“A onda” e a fascistização do mundo: Uma reflexão com Hannah Arendt sobre a crise da educação
DOI:
https://doi.org/10.20952/revtee.v18i37.23825Palavras-chave:
fascistização, crise da educação, Hannah Arendt, ação pedagógicaResumo
A ascensão da extrema-direita contemporânea gerou uma guinada autoritária no mundo, que vem demarcando o rumo do debate político. Através da análise fílmica temática do filme “A Onda” (2008), traçamos um paralelo com a fascistização do mundo, sob o viés da crítica à educação de Hannah Arendt relacionando totalitarismo, amor mundi, responsabilidade e ação pedagógica. Tomando a educação como preparação dos recém-chegados ao mundo e um problema político de responsabilidade dos adultos, refletimos como fazer da escola, um espaço que pulse liberdade, criticidade, pela mediação do professor.
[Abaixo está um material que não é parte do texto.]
(** *** Facts about the tree *)

Lemma fs_lookup_put p new n :
  is_Some (fs_lookup p n) -> fs_lookup p (fs_put p new n) = Some new.
Proof.
  revert n. induction p as [|c p IH]; intros n Hn; [done|].
  destruct n as [d|es]; [by destruct Hn|]. cbn in Hn.
  destruct (es !! c) as [k|] eqn:Hc; [|by destruct Hn].
  destruct p as [|c' p].
  - cbn. by rewrite lookup_insert_eq.
  - cbn [fs_put fs_lookup]. rewrite Hc. cbn [fs_lookup].
    rewrite lookup_insert_eq. by apply IH.
Qed.

Lemma fs_lookup_child p c n :
  fs_lookup (p ++ [c]) n =
    match fs_lookup p n with
    | Some (Dir es) => es !! c
    | _ => None
    end.
Proof.
  revert n. induction p as [|c' p IH]; intros n.
  - destruct n as [d|es]; [done|]. cbn. by destruct (es !! c).
  - destruct n as [d|es]; [done|]. cbn.
    destruct (es !! c') as [k|]; [apply IH|done].
Qed.

Lemma children_child p fs q :
  q ∈ children p fs -> ∃ name, q = p ++ [name].
Proof.
  unfold children. destruct (fs_lookup p fs) as [[d|es]|].
  1,3: by intros ?%elem_of_nil.
  intros (name & -> & _)%list_elem_of_fmap. by exists name.
Qed.

Lemma find_all_false {A} (f : A -> bool) (l : list A) :
  (forall x, x ∈ l -> f x = false) -> find f l = None.
Proof.
  induction l as [|x l IH]; intros Hall; [done|]. cbn.
  rewrite (Hall x) by apply list_elem_of_here.
  apply IH. intros y Hy. apply Hall. by apply list_elem_of_further.
Qed.

(** A successful extraction replaces the entries of its target, a
    directory, by what the codec makes of them. *)
Lemma extractall_node_dir zp tgt fs fs' :
  extractall_node zip_extractall zp tgt fs = inr fs' ->
  ∃ es es' data,
    read_node zp fs = inr data ∧
    fs_lookup tgt fs = Some (Dir es) ∧
    fs_lookup tgt fs' = Some (Dir es') ∧
    zip_extractall data es = inr es' ∧
    fs' = fs_put tgt (Dir es') fs.
Proof.
  unfold extractall_node. intros Hex.
  destruct (read_node zp fs) as [e|data]; [done|].
  destruct (fs_lookup tgt fs) as [[d|es]|] eqn:Hup; [done| |done].
  destruct (zip_extractall data es) as [[e part]|es'] eqn:Hzip; [done|].
  exists es, es', data. repeat split; try done.
  - assert (fs' = fs_put tgt (Dir es') fs) as -> by congruence.
    apply fs_lookup_put. by rewrite Hup.
  - congruence.
Qed.

(** A failing extraction leaves the filesystem as it was, but for what
    its target holds. *)
Lemma extractall_node_raises zp tgt fs e fs' :
  extractall_node zip_extractall zp tgt fs = inl (e, fs') ->
  fs' = fs ∨ ∃ part, fs' = fs_put tgt (Dir part) fs.
Proof.
  unfold extractall_node. intros Hex.
  destruct (read_node zp fs) as [e0|data]; [left; congruence|].
  destruct (fs_lookup tgt fs) as [[d|es]|]; [left; congruence| |left; congruence].
  destruct (zip_extractall data es) as [[e0 part]|es']; [|done].
  right. exists part. congruence.
Qed.

(** Every way the extraction can have succeeded: the upload workspace
    is a directory afterwards, and without an input root the handler
    answers there. *)
Lemma extracted req fs zp tgt fs3 :
  (EvExtractall zp tgt, fs3) ∈ effects (run req fs) ->
  ∃ upload fa fb fc fd fe es,
    multidict_get (files req) "bids_zip" = Some upload ∧
    FileStorage_bool upload = true ∧
    staged zip_extractall (stream upload) fs fa fb fc fd fe fs3 ∧
    fs_lookup UPp fs3 = Some (Dir es) ∧
    (discovered_root fs3 = None ->
     run req fs = (inr no_dir_response, fs3,
                   staging (stream upload) fa fb fc fd fe fs3)).
Proof.
  intros Hin.
  destruct (multidict_get (files req) "bids_zip") as [upload|] eqn:Hget;
    [destruct (FileStorage_bool upload) eqn:Hbool|].
  2,3: rewrite run_mriqc_no_upload in Hin;
       [trace_absurd Hin | intros u Hu; congruence].
  rewrite (run_mriqc_unfold _ _ _ Hget Hbool) in *. cbn zeta in *.
  set (fa := rmtree_node UPp fs) in *. set (fb := rmtree_node OUTp fa) in *.
  destruct (makedirs_node UPp _) as [e|fc] eqn:H3; [trace_absurd Hin|].
  destruct (makedirs_node OUTp fc) as [e|fd] eqn:H4; [trace_absurd Hin|].
  destruct (write_node ZIPp _ fd) as [e|fe] eqn:H5; [trace_absurd Hin|].
  destruct (extractall_node _ ZIPp UPp fe) as [[e fs']|fs3'] eqn:Hex; [trace_absurd Hin|].
  destruct (extractall_node_dir _ _ _ _ Hex) as (es0 & es & data & _ & _ & Hes & _).
  assert (fs3 = fs3') as ->.
  { rewrite Hes in Hin.
    destruct (discovered_root fs3') as [bids_root|].
    2: { unfold effects in Hin; cbn [snd] in Hin.
         repeat (apply elem_of_cons in Hin as [Hin|Hin]; [by simplify_eq|]).
         by apply elem_of_nil in Hin. }
    destruct (exec _ fs3') as [e|[cp fs4]].
    { unfold effects in Hin; cbn [snd] in Hin.
      repeat (apply elem_of_cons in Hin as [Hin|Hin]; [by simplify_eq|]).
      by apply elem_of_nil in Hin. }
    destruct (decide (returncode cp ≠ 0%Z)).
    - unfold effects in Hin; cbn [snd] in Hin.
      repeat (apply elem_of_cons in Hin as [Hin|Hin]; [by simplify_eq|]).
      by apply elem_of_nil in Hin.
    - destruct (deliver zip_pack st_mtime fs4) as [[r fs5] t] eqn:Hd.
      pose proof (deliver_effects fs4) as Ht. rewrite Hd in Ht.
      unfold effects, final_fs in Ht, Hin. cbn [fst snd app] in Ht, Hin.
      repeat (apply elem_of_cons in Hin as [Hin|Hin]; [by simplify_eq|]).
      destruct Ht as [->| ->]; trace_absurd Hin. }
  exists upload, fa, fb, fc, fd, fe, es. repeat split; try done.
  intros Hnone. by rewrite Hes, Hnone.
Qed.

(** The handler from a usable payload on, once steps 2 to 4 are known
    to succeed. *)
Lemma run_mriqc_staged req upload fs fa fb fc fd fe fs3 :
  multidict_get (files req) "bids_zip" = Some upload ->
  FileStorage_bool upload = true ->
  staged zip_extractall (stream upload) fs fa fb fc fd fe fs3 ->
  run req fs =
    let before := staging (stream upload) fa fb fc fd fe fs3 in
    match discovered_root fs3 with
    | None => (inr no_dir_response, fs3, before)
    | Some bids_root =>
        let cmd := docker_cmd bids_root (label_of req) in
        match exec cmd fs3 with
        | inl e => (inl e, fs3, before)
        | inr (cp, fs4) =>
            let ran := before ++ [(EvRun cmd false cp, fs4)] in
            if decide (returncode cp ≠ 0%Z)
            then (inr (failed_response (stderr cp)), fs4, ran)
            else (outcome (deliver zip_pack st_mtime fs4), final_fs (deliver zip_pack st_mtime fs4),
                  ran ++ effects (deliver zip_pack st_mtime fs4))
        end
    end.
Proof.
  intros Hget Hbool (-> & -> & H3 & H4 & H5 & H6).
  rewrite (run_mriqc_unfold _ _ _ Hget Hbool). cbn zeta.
  change (Path UPLOAD_FOLDER) with UPp in *.
  change (Path OUTPUT_FOLDER) with OUTp in *.
  change (Path (os_path_join UPLOAD_FOLDER "bids_data.zip")) with ZIPp in *.
  rewrite H3, H4, H5, H6.
  destruct (extractall_node_dir _ _ _ _ H6) as (es0 & es & data & _ & _ & -> & _).
  destruct (discovered_root fs3) as [bids_root|]; [|done].
  destruct (exec _ fs3) as [e|[cp fs4]]; [done|].
  destruct (decide (returncode cp ≠ 0%Z)); [done|].
  by destruct (deliver zip_pack st_mtime fs4) as [[r fs5] t].
Qed.

(** Steps 2 to 4 are functions of the payload and the filesystem. *)
Lemma staged_unique data fs fa fb fc fd fe fs3 fa' fb' fc' fd' fe' fs3' :
  staged zip_extractall data fs fa fb fc fd fe fs3 ->
  staged zip_extractall data fs fa' fb' fc' fd' fe' fs3' ->
  fa = fa' ∧ fb = fb' ∧ fc = fc' ∧ fd = fd' ∧ fe = fe' ∧ fs3 = fs3'.
Proof.
  intros (-> & -> & H3 & H4 & H5 & H6) (-> & -> & H3' & H4' & H5' & H6').
  rewrite H3 in H3'. injection H3' as <-.
  rewrite H4 in H4'. injection H4' as <-.
  rewrite H5 in H5'. injection H5' as <-.
  rewrite H6 in H6'. by injection H6' as <-.
Qed.

(** The input root is a child of the upload workspace and a
    directory. *)
Lemma discovered_root_child fs bids_root :
  discovered_root fs = Some bids_root ->
  (∃ name, bids_root = Path UPLOAD_FOLDER ++ [name]) ∧ dir_at fs bids_root = true.
Proof.
  unfold discovered_root. intros [Hin Hdir]%find_some. split; [|done].
  apply list_elem_of_In in Hin. by apply children_child in Hin.
Qed.

(** Once the tool has run, the extraction is in the log. *)
Lemma ran_tool_extracted req fs args sh cp fs4 :
  (EvRun args sh cp, fs4) ∈ effects (run req fs) ->
  ∃ fs3 bids_root,
    (EvExtractall "/tmp/mriqc_upload/bids_data.zip" UPLOAD_FOLDER, fs3)
      ∈ effects (run req fs) ∧
    discovered_root fs3 = Some bids_root ∧
    args = docker_cmd bids_root (label_of req) ∧
    sh = false ∧
    exec args fs3 = inr (cp, fs4).
Proof.
  intros Hin.
  destruct (ran_tool _ _ _ _ _ _ Hin)
    as (upload & fa & fb & fc & fd & fe & fs3 & bids_root
        & _ & _ & _ & Hroot & Hargs & Hsh & Hexec & Hrun).
  exists fs3, bids_root. repeat split; try done.
  rewrite Hrun. cbn zeta. unfold staging.
  destruct (decide (returncode cp ≠ 0%Z)); unfold effects; cbn [snd app];
    do 5 apply list_elem_of_further; apply list_elem_of_here.
Qed.
(** * India generation dashboard: the aggregation core, embedded and verified

    The development embeds the pure functions and the actions (import,
    export, save, hydration) of the dashboard component
    ([src/App.tsx], module [App]) and of the second, shorter copy of the
    component that the repository also carries (module [Alt]), on top of a
    small model of the JavaScript runtime they call (module [JS]).

    Conventions of the embedding
    - a JavaScript [number] is a finite exact rational or one of the three
      special values.  Arithmetic is exact: the rounding of binary64, the
      overflow and underflow of an arithmetic result and the sign of zero
      are not represented.  A numeral that is read does overflow to an
      infinity and underflow to 0, as [Number] has it ([readValue]);
    - a string is a sequence of 8-bit code units;
    - [null] and [undefined] are the [None] of an [option];
    - a [Map] keyed by strings or numbers is a [gmap]; every place where the
      program iterates a map sorts the keys first, so insertion order is not
      represented;
    - all [Date] objects of the program sit at 00:00:00 UTC, so a time value
      is represented by its day number since 1970-01-01. *)

From Stdlib Require Import ZArith QArith Qcanon Qround Lia Lqa Ascii String.
From stdpp Require Import base decidable option list gmap strings sorting countable.

Local Open Scope string_scope.
Local Open Scope Z_scope.

#[local] Set Warnings "-register-all".

(* ====================================================================== *)
(** * The JavaScript runtime the program relies on *)
(* ====================================================================== *)

Module JS.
Na dinâmica narrativa fílmica, um professor ao tratar sobre autocracia, propõe a criação de um grupo denominado A Onda. Esse experimento pedagógico atinge os alunos em sua autoestima, fortalecendo o pertencimento e a disciplina, todavia gerando alienação e uma escalada de fanatismo e violência, culminando em uma tragédia, que reflete uma sociedade de indivíduos em coletividade, porém completamente isolados e atomizados.